RECORDS TO USE =
(** Eight slots are enough: no more than eight are read. *)
Lemma read_reliability reliable r :
  decode_reliability reliable r =
  if reliable then
    '(messageId, r) ← map_invalid (readU16 r);
    '(ackCount, r) ← map_invalid (readU16 r);
    let n := Z.to_nat (Z.min ackCount 8) in
    '(acks, r) ← read_list n r;
    Ok (Some {| rh_messageId := messageId; rh_ackCount := ackCount; rh_acks := acks ++ replicate (8 - n) 0 |}, r)
  else Ok (None, r).
Proof.
  unfold decode_reliability. destruct reliable; [|done].
  destruct (map_invalid (readU16 r)) as [[id r1]|e|f]; cbn [mbind result_bind]; [|done..].
  destruct (map_invalid (readU16 r1)) as [[n r2]|e|f]; cbn [mbind result_bind]; [|done..].
  rewrite read_acks_list by (rewrite length_replicate; lia). rewrite drop_replicate.
  by destruct (read_list _ r2) as [[l r3]|e|f].
Qed.

Lemma subspan_ok {E} offset (data : list Z) : offset <= len data -> subspan (E := E) offset data = Ok (zdrop offset data).
Proof. intros H. unfold subspan. by rewrite (proj2 (Z.leb_le _ _)). Qed.
Lemma subspan_count_ok {E} count (data : list Z) : count <= len data -> subspan_count (E := E) 0 count data = Ok (ztake count data).
Proof.
  intros H. unfold subspan_count. rewrite (proj2 (Z.leb_le 0 _)), Z.sub_0_r, (proj2 (Z.leb_le _ _)) by lia.
  cbn [andb]. by rewrite zdrop_0.
Qed.
Lemma resize_take n (data : list Z) : n <= len data -> resize n data = ztake n data.
Proof. intros H. unfold resize. replace (Z.to_nat (n - len data)) with 0%nat by lia. apply app_nil_r. Qed.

DIRECTIONS =
Copy out each line of the listing that holds the word "reliable".

RESPONSE TO THE TASK =
Lemma read_reliability reliable r :
  decode_reliability reliable r =
  if reliable then
  unfold decode_reliability. destruct reliable; [|done].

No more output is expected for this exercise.